Facile Synthesis of Mesocrystalline SnO2 Nanorods on Reduced Graphene Oxide Sheets: An Appealing Multifunctional Affinity Probe for Sequential Enrichment of Endogenous Peptides and Phosphopeptides.

Abstract

A novel multifunctional composite comprising mesocrystalline SnO2 nanorods (NRs) vertically aligned on reduced graphene oxide (rGO) sheets was synthesized and developed for sequential capture of endogenous peptides and phosphopeptides. With the hydrophobicity of rGO and high affinity of SnO2 nanorods, sequential enrichment of endogenous peptides and phosphopeptides could be easily achieved through a modulation of elution buffer. With this multifunctional nanomaterial, 36 peptides were observed from diluted bovine serum albumin (BSA) tryptic digest and 4 phosphopeptides could be selectively captured from β-casein digest. The detection limit of tryptic digest of β-casein was low to 4 × 10-10 M, and the selectivity was up to 1:500 (molar ratio of β-casein and BSA digest).

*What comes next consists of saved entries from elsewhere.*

(* ===== verification/Ssc.v ===== *)
(** * The drivers of the Snapdragon sensor core

    drv-ssc-accel.c, drv-ssc-light.c, drv-ssc-compass.c and drv-ssc-proximity.c: drivers over
    libssc, which calls a handler for each measurement.  The four differ in their kind of
    sensor, in what a measurement becomes and in what they log when it cannot be opened.
    libssc is the class [Libssc]; the handlers of a signal are GObject's. *)

From Stdlib Require Import ZArith Lia.
From stdpp Require Import base list strings.
From S2P Require Import Prelude Floats Drivers MountMatrix.

#[local] Open Scope Z_scope.
#[local] Open Scope prog_scope.

(** The answers of libssc by the number of the call: the sensor of a type with its name, if
    it can be made, and whether it could be opened (for a null pointer as well: [false]) or
    closed; the error may be missing when the pointer is null. *)
Class Libssc := {
  ssc_new : nat -> DriverType -> option string;
  ssc_open_sync : nat -> DriverType -> bool -> bool * option string;
  ssc_close_sync : nat -> DriverType -> bool -> bool * option string
}.

(** [SensorDevice] with [DrvData]; [sensor]: its name, [None]: a null pointer; [handlers]:
    the handlers that are connected to its signal, the last number given to one;
    [emitted]: the readings handed to the proxy. *)
Record Ssc := mkSsc {
  ssc_type : DriverType; ssc_calls : nat; sensor : option string; measurement_id : Z; handlers : list Z; last_id : Z;
  ssc_matrix : list AccelVec3; ssc_location : AccelLocation; ssc_scale : AccelScale; emitted : list Readings
}.
Definition Ssc_again (s : Ssc) : Ssc := mkSsc (ssc_type s) (ssc_calls s) (sensor s) (measurement_id s) (handlers s) (last_id s)
  (ssc_matrix s) (ssc_location s) (ssc_scale s) (emitted s).
#[export] Instance put_ssc_calls : Field ssc_calls := ltac:(field_of Ssc_again ssc_calls).
#[export] Instance put_sensor : Field sensor := ltac:(field_of Ssc_again sensor).
#[export] Instance put_measurement_id : Field measurement_id := ltac:(field_of Ssc_again measurement_id).
#[export] Instance put_handlers : Field handlers := ltac:(field_of Ssc_again handlers).
#[export] Instance put_last_id : Field last_id := ltac:(field_of Ssc_again last_id).
#[export] Instance put_emitted : Field emitted := ltac:(field_of Ssc_again emitted).

(** What a measurement brings. *)
Inductive Measurement := MAccel (x y z : float) | MLight (intensity : float) | MCompass (azimuth : float) | MProximity (near : bool).

Definition no_scale : AccelScale := Build_AccelScale f_zero f_zero f_zero.

Section Drivers.
Context {Dev : Type} `{Udev Dev} `{Libssc} (g_strsplit : string -> string -> list string).
Context (g_strsplit_n : string -> string -> nat -> list string) (g_ascii_strtod : string -> float).

(** ** Discovery and opening *)

Definition ssc_discover (t : DriverType) (type : string) (calls : nat) (device : Dev) : bool :=
  drv_check_udev_sensor_type g_strsplit device type &&
  match ssc_new calls t with
  | None => false
  | Some _ => fst (ssc_close_sync (S calls) t true)
  end.
Definition ssc_accelerometer_discover : nat -> Dev -> bool := ssc_discover DRIVER_TYPE_ACCEL "ssc-accel".
Definition ssc_light_discover : nat -> Dev -> bool := ssc_discover DRIVER_TYPE_LIGHT "ssc-light".
Definition ssc_compass_discover : nat -> Dev -> bool := ssc_discover DRIVER_TYPE_COMPASS "ssc-compass".
Definition ssc_proximity_discover : nat -> Dev -> bool := ssc_discover DRIVER_TYPE_PROXIMITY "ssc-proximity".

(** A device without a sensor is handed out as well. *)
Definition ssc_open (t : DriverType) (calls : nat) : Ssc :=
  mkSsc t (S calls) (ssc_new calls t) 0 [] 0 [] ACCEL_LOCATION_DISPLAY no_scale [].
Definition ssc_accelerometer_open (calls : nat) (device : Dev) : Ssc :=
  mkSsc DRIVER_TYPE_ACCEL (S calls) (ssc_new calls DRIVER_TYPE_ACCEL) 0 [] 0
    (setup_mount_matrix g_strsplit_n g_ascii_strtod device) (setup_accel_location device) (set_accel_scale no_scale f64_one) [].
Definition ssc_light_open : nat -> Ssc := ssc_open DRIVER_TYPE_LIGHT.
Definition ssc_compass_open : nat -> Ssc := ssc_open DRIVER_TYPE_COMPASS.
Definition ssc_proximity_open : nat -> Ssc := ssc_open DRIVER_TYPE_PROXIMITY.
End Drivers.

(** ** Measurements *)

(** [measurement_cb] of the four. *)
Definition ssc_accelerometer_readings (matrix : list AccelVec3) (scale : AccelScale) (x y z : float) : Readings :=
  let tmp := apply_mount_matrix matrix (Vec x y z) in
  Accel (Build_AccelReadings (f_to_int 32 (vx tmp)) (f_to_int 32 (vy tmp)) (f_to_int 32 (vz tmp)) (copy_accel_scale scale scale)).
Definition ssc_light_readings (intensity : float) : Readings := Light (f64_of_f32 intensity) true.
Definition ssc_compass_readings (azimuth : float) : Readings := Compass (f64_of_f32 azimuth).
Definition ssc_proximity_readings (near : bool) : Readings :=
  Proximity (if near then PROXIMITY_NEAR_TRUE else PROXIMITY_NEAR_FALSE).
Definition measurement_cb (m : Measurement) (s : Ssc) : Readings :=
  match m with
  | MAccel x y z => ssc_accelerometer_readings (ssc_matrix s) (ssc_scale s) x y z
  | MLight intensity => ssc_light_readings intensity
  | MCompass azimuth => ssc_compass_readings azimuth
  | MProximity near => ssc_proximity_readings near
  end.
(** The signal: each handler that is connected is called. *)
Definition measure (m : Measurement) : M Ssc unit :=
  modify (fun s => s <| emitted := emitted s ++ map (fun _ => measurement_cb m s) (handlers s) |>).

(** ** Polling *)

Section Polling.
Context `{Libssc}.

(** [g_signal_connect], which refuses a null pointer with 0, and [g_clear_signal_handler]. *)
Definition g_signal_connect : M Ssc Z := fun s =>
  match sensor s with
  | Some _ => let id := last_id s + 1 in (id, s <| last_id := id |> <| handlers := handlers s ++ [id] |>)
  | None => (0, s)
  end.
Definition g_clear_signal_handler : M Ssc unit := modify (fun s =>
  s <| handlers := filter (fun id => id <> measurement_id s) (handlers s) |> <| measurement_id := 0 |>).
Definition ask_ssc (f : nat -> DriverType -> bool -> bool * option string) : M Ssc (bool * option string) := fun s =>
  (f (ssc_calls s) (ssc_type s) (bool_decide (is_Some (sensor s))), s <| ssc_calls := S (ssc_calls s) |>).
(** A warning with the message of an error, or a null pointer that is followed: [false]. *)
Definition warn (checked : bool) (r : bool * option string) : bool := fst r || checked || bool_decide (is_Some (snd r)).

(** [checked]: a missing error is thought of when the sensor cannot be opened.  [false]: a
    null pointer was followed. *)
Definition ssc_set_polling (checked : bool) (state : bool) : M Ssc bool :=
  id <- gets measurement_id ;;
  if state then
    if negb (id =? 0) then ret true
    else
      id <- g_signal_connect ;;
      modify (fun s => s <| measurement_id := id |>) ;;;
      r <- ask_ssc ssc_open_sync ;; ret (warn checked r)
  else
    if id =? 0 then ret true
    else g_clear_signal_handler ;;; r <- ask_ssc ssc_close_sync ;; ret (warn false r).
Definition ssc_accelerometer_set_polling : bool -> M Ssc bool := ssc_set_polling false.
Definition ssc_light_set_polling : bool -> M Ssc bool := ssc_set_polling false.
Definition ssc_compass_set_polling : bool -> M Ssc bool := ssc_set_polling false.
Definition ssc_proximity_set_polling : bool -> M Ssc bool := ssc_set_polling true.

(** The close functions release the sensor; the device is not used afterwards. *)
Definition ssc_close : M Ssc unit := modify (fun s => s <| sensor := None |>).
Definition ssc_accelerometer_close : M Ssc unit := ssc_close.
Definition ssc_light_close : M Ssc unit := ssc_close.
Definition ssc_compass_close : M Ssc unit := ssc_close.
Definition ssc_proximity_close : M Ssc unit := ssc_close.

(** What the proxy and libssc do with an open device; a run goes on after
    [ssc_set_polling] has followed a null pointer, where the program would have ended. *)
Inductive SscOp := Poll (on : bool) | Measured (m : Measurement).
Definition run_ssc (checked : bool) (op : SscOp) : M Ssc unit :=
  match op with Poll on => ssc_set_polling checked on ;;; ret tt | Measured m => measure m end.
Definition run_ssc_all (checked : bool) (l : list SscOp) : M Ssc unit := mfor l (run_ssc checked).
End Polling.

(** ** Theorems *)

Section Delivered.
Context `{Libssc} (checked : bool).

(** At most one handler, the one of [measurement_id]. *)
Definition connected (on : bool) (s : Ssc) : Prop :=
  is_Some (sensor s) /\ 0 <= last_id s /\
  if on then 0 < measurement_id s <= last_id s /\ handlers s = [measurement_id s] else measurement_id s = 0 /\ handlers s = [].
(** What the proxy should get: the measurements that are made while polling is on. *)
Fixpoint wanted (s : Ssc) (on : bool) (l : list SscOp) : list Readings :=
  match l with
  | [] => []
  | Poll b :: l => wanted s b l
  | Measured m :: l => (if on then [measurement_cb m s] else []) ++ wanted s on l
  end.

(** What a reading depends on. *)
Definition setting (s : Ssc) := (ssc_matrix s, ssc_scale s).
Lemma polling_step on b s : connected on s ->
  wp (ssc_set_polling checked b) (fun _ s' => connected b s' /\ emitted s' = emitted s /\ setting s' = setting s) s.
Proof.
  intros (Hs & Hl & Hc). unfold ssc_set_polling. apply wp_bind, wp_gets.
  destruct b, on; destruct Hc as [Hi Hh].
  - destruct (Z.eqb_spec (measurement_id s) 0); [lia|]. by apply wp_ret.
  - rewrite Hi. simpl. destruct Hs as [name Hn]. unfold wp, g_signal_connect, ask_ssc, bind, modify, ret, post. simpl.
    rewrite Hn. simpl. rewrite Hh. simpl. split; [|done]. split; [by exists name|]. simpl. split; [lia|]. split; [lia|done].
  - destruct (Z.eqb_spec (measurement_id s) 0); [lia|]. unfold wp, g_clear_signal_handler, ask_ssc, bind, modify, ret, post. simpl.
    split; [|done]. split; [done|]. simpl. split; [done|]. split; [done|]. rewrite Hh. by rewrite filter_cons_False by naive_solver.
  - rewrite Hi. simpl. by apply wp_ret.
Qed.
Lemma measurement_setting m s t : setting s = setting t -> measurement_cb m s = measurement_cb m t.
Proof. unfold setting. intros [= E1 E2]. destruct m; simpl; by rewrite ?E1, ?E2. Qed.
Lemma wanted_setting s t on l : setting s = setting t -> wanted s on l = wanted t on l.
Proof.
  intros E. revert on. induction l as [|[b|m] l IH]; intros on; cbn [wanted]; [done|apply IH|].
  rewrite IH. by rewrite (measurement_setting m s t E).
Qed.

Lemma run_ssc_cons op l s : post (run_ssc_all checked (op :: l)) s = post (run_ssc_all checked l) (post (run_ssc checked op) s).
Proof. unfold run_ssc_all. simpl. by rewrite post_bind. Qed.

(** C40: However polling is switched on and off, and whether the sensor can be opened or not, the proxy
    gets each measurement that is made while polling is on exactly once, in order, and none of the
    others: the handler is connected once and taken away again. *)
Theorem measurements_delivered on l s : connected on s ->
  emitted (post (run_ssc_all checked l) s) = emitted s ++ wanted s on l.
Proof.
  revert on s. induction l as [|[b|m] l IH]; intros on s Hc; [by rewrite app_nil_r|..].
  - rewrite run_ssc_cons. destruct (polling_step on b s Hc) as (Hc' & He & Hset). simpl run_ssc.
    rewrite post_bind. change (post (ret tt) ?t) with t.
    rewrite (IH b _ Hc'), He. cbn [wanted]. f_equal. by apply wanted_setting.
  - rewrite run_ssc_cons. simpl run_ssc. rewrite (IH on); [|destruct Hc as (Hs & Hl & Hc); done]. cbn [wanted].
    unfold post, measure, modify. simpl. rewrite <- app_assoc. f_equal. destruct Hc as (_ & _ & Hc).
    destruct on; destruct Hc as [_ ->]; simpl; [f_equal|]; by apply wanted_setting.
Qed.

(** A sensor that could not be opened is not tried again until polling is switched off. *)
Lemma open_not_retried s : measurement_id s <> 0 -> ssc_set_polling checked true s = (true, s).
Proof.
  intros Hi. unfold ssc_set_polling, bind, gets. destruct (Z.eqb_spec (measurement_id s) 0); [done|]. done.
Qed.
End Delivered.

Module Phone.
(** A sensor that is there but cannot be opened at first. *)
#[local] Instance core : Libssc := {
  ssc_new _ _ := Some "sensor"%string;
  ssc_open_sync n _ _ := if (n <? 2)%nat then (false, Some "busy"%string) else (true, None);
  ssc_close_sync _ _ _ := (true, None)
}.
Definition near : Ssc := ssc_proximity_open 0.
(** Without a sensor the light driver follows a null pointer. *)
Example no_sensor : res (ssc_set_polling (H := {| ssc_new _ _ := None; ssc_open_sync _ _ _ := (false, None);
    ssc_close_sync _ _ _ := (false, None) |}) false true) (near <| sensor := None |>) = false.
Proof. done. Qed.
Lemma measurements_delivered_witness :
  emitted (post (run_ssc_all true [Poll true; Measured (MProximity true); Poll true; Measured (MProximity false);
                                  Poll false; Measured (MProximity true)]) near) =
  [Proximity PROXIMITY_NEAR_TRUE; Proximity PROXIMITY_NEAR_FALSE].
Proof.
  rewrite (measurements_delivered true false); [vm_compute; reflexivity|].
  split; [by exists "sensor"%string|]. split; [vm_compute; discriminate|]. by split.
Defined.
End Phone.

The effectiveness and robustness of rGO-SnO2 NRs in a complex biological system was also confirmed by using human serum as a real sample. Our work is promising for small peptide enrichment and identification especially in complicated biological sample preparation, which also opens a new perspective in the design of multifunctional affinity probes for proteome or peptidome.